The disease Tarui (German Tarui 's disease), glycogen storage disease type VII, also Tarui glycogenosis or Phosphofruktokinasemangel ( PFKM ), named after Seiichiro Tarui ( Japanese physician and professor of internal medicine), is an autosomal recessive inherited metabolic disease with a defect in the enzyme phosphofructokinase, more precisely the Isoenzymform of the muscle ( PFK -M). Due to the failure of the synthesis of fructose-1 ,6- bisphosphate (see glycolysis ), there is load-dependent muscle weakness with muscle aches and hemolytic anemia. Responsible mutations in PFKM gene on chromosome 12, locus 12q13.3.

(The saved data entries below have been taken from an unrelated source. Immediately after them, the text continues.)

(** C4, as amended. A configuration with the end date before the start
    date, or with a hectare count that is zero or negative, is not rejected
    (the two dates being dates of the calendar, as [pd.to_datetime] returns
    them): [run_simulation] raises nothing and returns a table with the ten
    columns; the hectare count stands unchanged on every row of
    [Hectares_Simulated]; and when the end date is before the start date
    the table has no rows and the generator is left in the state it was
    in. *)
Theorem no_configuration_rejected {S : Type} `{RandomSource S} (np_sin : Q -> Q)
    (start_date end_date : Timestamp) (hectares : Q) (s : S) :
  (end_date < start_date)%Z \/ (hectares <= 0)%Q ->
  exists (df : DataFrame) (s' : S),
    run_simulation np_sin (__init__ start_date end_date hectares) s = inr (df, s')
    /\ (forall key : string,
          is_Some (columns df !! key)
          <-> key ∈ (climate_columns ++ "Hectares_Simulated" :: annual_columns)%list)
    /\ columns df !! "Hectares_Simulated"
       = Some (replicate (length (index df)) (Some hectares))
    /\ ((end_date < start_date)%Z -> index df = [] /\ s' = s).
Proof.
  intros _.
  destruct (run_simulation_table np_sin start_date end_date hectares s)
    as (df & s' & Hrun & _ & Hkeys & _ & _ & _ & Hhectares).
  exists df, s'. split; [done |]. split; [exact Hkeys |]. split; [exact Hhectares |].
  intros Hlt. destruct (run_simulation_empty np_sin _ _ hectares s Hlt) as (df' & Hrun' & Hnil).
  rewrite Hrun in Hrun'. injection Hrun' as -> ->. done.
Qed.

(** The range from 2020-01-07 back to 2020-01-01. *)
Lemma no_configuration_rejected_witness :
  ((18262 < 18268)%Z \/ (100 <= 0)%Q)
  /\ exists (df : DataFrame) (s' : Z),
      @run_simulation Z TestSource.source TestSource.sin (__init__ 18268 18262 100) 42%Z
      = inr (df, s')
      /\ (forall key : string,
            is_Some (columns df !! key)
            <-> key ∈ (climate_columns ++ "Hectares_Simulated" :: annual_columns)%list)
      /\ columns df !! "Hectares_Simulated"
         = Some (replicate (length (index df)) (Some 100%Q))
      /\ ((18262 < 18268)%Z -> index df = [] /\ s' = 42%Z).
Proof.
  assert ((18262 < 18268)%Z \/ (100 <= 0)%Q) as Hinvalid by (left; lia).
  split; [exact Hinvalid |].
  exact (no_configuration_rejected TestSource.sin 18268 18262 100 42%Z Hinvalid).
Defined.
(** C3.  [verify_signature] always returns a boolean.  It returns [False]
    when [HAS_CRYPTO] is false, when the library cannot be imported, when
    the key cannot be encoded or parsed, when the key is of a family other
    than the two supported ones, and when the library rejects the
    signature; it returns [True] only when the library has parsed the key
    and accepted the signature. *)
Theorem verify_signature_fail_closed `{Libraries} (has_crypto : bool)
    (pubkey_pem : pyval) (message_bytes signature_bytes : bytes) :
  let verdict :=
    verify_signature has_crypto pubkey_pem message_bytes signature_bytes in
  (∃ b, verdict = Return b)
  ∧ (has_crypto = false → verdict = Return false)
  ∧ (∀ e, verify_signature_try pubkey_pem message_bytes signature_bytes
          = Raise e → verdict = Return false)
  ∧ (import_cryptography = Return tt →
     (∀ e, py_encode pubkey_pem = Raise e → verdict = Return false)
     ∧ (∀ pem e, py_encode pubkey_pem = Return pem →
                 load_pem_public_key pem = Raise e → verdict = Return false)
     ∧ (∀ pem key, py_encode pubkey_pem = Return pem →
                   load_pem_public_key pem = Return (OtherPublicKey key) →
                   verdict = Return false)
     ∧ (∀ pem key e, py_encode pubkey_pem = Return pem →
                     load_pem_public_key pem = Return (Ed25519PublicKey key) →
                     ed25519_verify key signature_bytes message_bytes
                     = Raise e →
                     verdict = Return false)
     ∧ (∀ pem key e, py_encode pubkey_pem = Return pem →
                     load_pem_public_key pem
                     = Return (EllipticCurvePublicKey key) →
                     ecdsa_sha256_verify key signature_bytes message_bytes
                     = Raise e →
                     verdict = Return false))
  ∧ (verdict = Return true →
     has_crypto = true
     ∧ import_cryptography = Return tt
     ∧ ∃ pem key,
         py_encode pubkey_pem = Return pem
         ∧ ((load_pem_public_key pem = Return (Ed25519PublicKey key)
             ∧ ed25519_verify key signature_bytes message_bytes = Return tt)
            ∨ (load_pem_public_key pem = Return (EllipticCurvePublicKey key)
               ∧ ecdsa_sha256_verify key signature_bytes message_bytes
                 = Return tt))).
Proof.
  intros verdict. subst verdict. split_and!.
  - apply verify_signature_returns.
  - intros ->. done.
  - intros e. apply verify_signature_raise.
  - intros Himp. split_and!.
    + intros e He. apply (verify_signature_raise _ _ _ _ e).
      unfold verify_signature_try. rewrite Himp. simpl. by rewrite He.
    + intros pem e Hpem He. apply (verify_signature_raise _ _ _ _ e).
      unfold verify_signature_try. rewrite Himp. simpl. rewrite Hpem. simpl.
      by rewrite He.
    + intros pem key Hpem Hkey. unfold verify_signature, verify_signature_try.
      rewrite Himp. simpl. rewrite Hpem. simpl. rewrite Hkey.
      by destruct has_crypto.
    + intros pem key e Hpem Hkey He. apply (verify_signature_raise _ _ _ _ e).
      unfold verify_signature_try. rewrite Himp. simpl. rewrite Hpem. simpl.
      rewrite Hkey. simpl. by rewrite He.
    + intros pem key e Hpem Hkey He. apply (verify_signature_raise _ _ _ _ e).
      unfold verify_signature_try. rewrite Himp. simpl. rewrite Hpem. simpl.
      rewrite Hkey. simpl. by rewrite He.
  - apply verify_signature_true.
Qed.
(** * character-authenticator: the base authenticator and its request pipeline

    A shallow embedding of [src/base.js] (class [BaseAuthenticator]) and of
    its two subclasses ([lib/post.js] and the reserved GET variant).

    The class is glue around collaborators that live outside the
    repository: the ORM ([Core$Identity.findOne], [Core$Identity.create]),
    the event bus ([character.emit]), the session primitive
    ([req.character.set]) and the HTTP response ([res.redirect]).  Every call
    to one of them is recorded, in order, in the [trace] of the [World]; each
    may throw, as decided by a failure oracle of the host ([host_fault]).
    Asynchronous code ([async]/[await], [asyncpipe]) runs one step after the
    other, so a promise is a computation in the state-and-exception monad
    [M]: a rejected promise is a [Throw].

    Not modelled: the [debug] logger, whose calls have no effect on the
    behaviour.  Arguments have the shape their JSDoc gives them (an account
    has an integer [id]; a thrown value is an [Error]). *)

From Stdlib Require Import ZArith String Ascii List.
From stdpp Require Import gmap strings list fin_maps.

Local Open Scope string_scope.
Local Open Scope Z_scope.
Local Open Scope list_scope.

(** ** JavaScript values *)

(** Object references: addresses in the heap of the construction model. *)
Abbreviation loc := positive (only parsing).

Inductive Value : Type :=
  | VUndefined
  | VNull
  | VBool (b : bool)
  | VNum (n : Z)
  | VStr (s : string)
  | VRef (l : loc).

Global Instance Value_eq_dec : EqDecision Value.
Proof. solve_decision. Defined.

(** ToBoolean, as used by [if (x)], [!x], [x || y] and [c ? a : b]. *)
Definition truthy (v : Value) : bool :=
  match v with
  | VUndefined | VNull => false
  | VBool b => b
  | VNum n => negb (n =? 0)
  | VStr s => negb (String.eqb s "")
  | VRef _ => true
  end.

(** ** Constants of [http-codes] *)

Definition INTERNAL_SERVER_ERROR : Z := 500.
Definition NOT_FOUND : Z := 404.
Definition SEE_OTHER : Z := 303.

(** ** Data model *)

(** A thrown [Error]; [httpStatusCode] is absent unless the thrower set it. *)
Record Error : Type := mkError {
  message : string;
  httpStatusCode : option Z
}.

(** The account an authenticator reports: an external id and, optionally, a
    [deferred] flag ([VUndefined] when absent). *)
Record Account : Type := mkAccount {
  account_id : Z;
  account_deferred : Value
}.

(** A row of [Authentication$Account], as written by [onboard]. *)
Record AccountRow : Type := mkAccountRow {
  authenticatorAccountId : Z;
  authenticatorName : string
}.

(** A [Core$Identity] with its associated account rows: the plain object
    that [create(..., { include })] followed by [get({ plain: true })]
    returns, and the shape in which the store keeps it. *)
Record Identity : Type := mkIdentity {
  identity_id : Z;
  authentication_Accounts : list AccountRow
}.

(** What [findOne({ attributes: ['id'], ..., raw: true })] returns. *)
Record FoundIdentity : Type := mkFound { found_id : Z }.

Record AuthenticatorInfo : Type := mkInfo {
  info_account : Account;
  info_name : string
}.

(** The session payload [{ authenticator: { account, name }, id?, deferred? }];
    [None] is an absent field. *)
Record User : Type := mkUser {
  user_authenticator : AuthenticatorInfo;
  user_id : option Z;
  user_deferred : option bool
}.

(** Reading [user.deferred] in a boolean position: an absent field reads
    [undefined], which is falsy. *)
Definition field_truthy (d : option bool) : bool :=
  match d with Some b => b | None => false end.

(** Request and response objects are identified by a handle. *)
Abbreviation Req := nat (only parsing).
Abbreviation Res := nat (only parsing).
(** * voiceiq-gio: the Twilio -> Azure speech relay of [server.js]

    A shallow embedding of the audio path and of the per-connection state
    machine of [server.js]:

    - [decodeMuLawToPCM16], the G.711 mu-law expansion, with JavaScript's
      32-bit integer operators and the [Int16Array] store written out;
    - the packing loop of the [media] case ([Buffer.allocUnsafe] and
      [writeInt16LE]);
    - the closure of [wss.on("connection")]: its four variables, the
      [message] and [close] listeners, [startRecognizer] and the recognizer
      callbacks, as state transformers that can throw.

    The runtime and the two SDKs are not part of the file: their calls are
    recorded in a history, and what they answer (a thrown exception, the bytes
    of [Buffer.from]) is taken from a [host] that every theorem quantifies
    over. *)

From Stdlib Require Import ZArith Lia List Bool Strings.String Strings.Byte.
From stdpp Require Import base list.
Import ListNotations.
Local Open Scope Z_scope.

(** ** JavaScript integer operators *)

Module JS.

(** ToInt32 and ToInt16 of an integral number. *)
Definition toInt32 (x : Z) : Z := (x + 2 ^ 31) mod 2 ^ 32 - 2 ^ 31.
Definition toInt16 (x : Z) : Z := (x + 2 ^ 15) mod 2 ^ 16 - 2 ^ 15.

Clinical examination and follow

The disease manifests in early childhood. Clinically, patients are striking with a partly significant exercise intolerance, often. Associated with muscle pain, nausea and vomiting In parallel, shows a compensated hemolytic anemia with increased reticulocyte counts and hyperbilirubinemia. A hyperuricemia under load is also observed.

Diagnostics

The diagnosis extends to the detection of lack of enzyme activity in muscle and erythrocytes. In individual cases, a molecular genetic analysis clarity.

Therapy

The treatment is purely symptomatic. Patients should largely avoid physical exertion.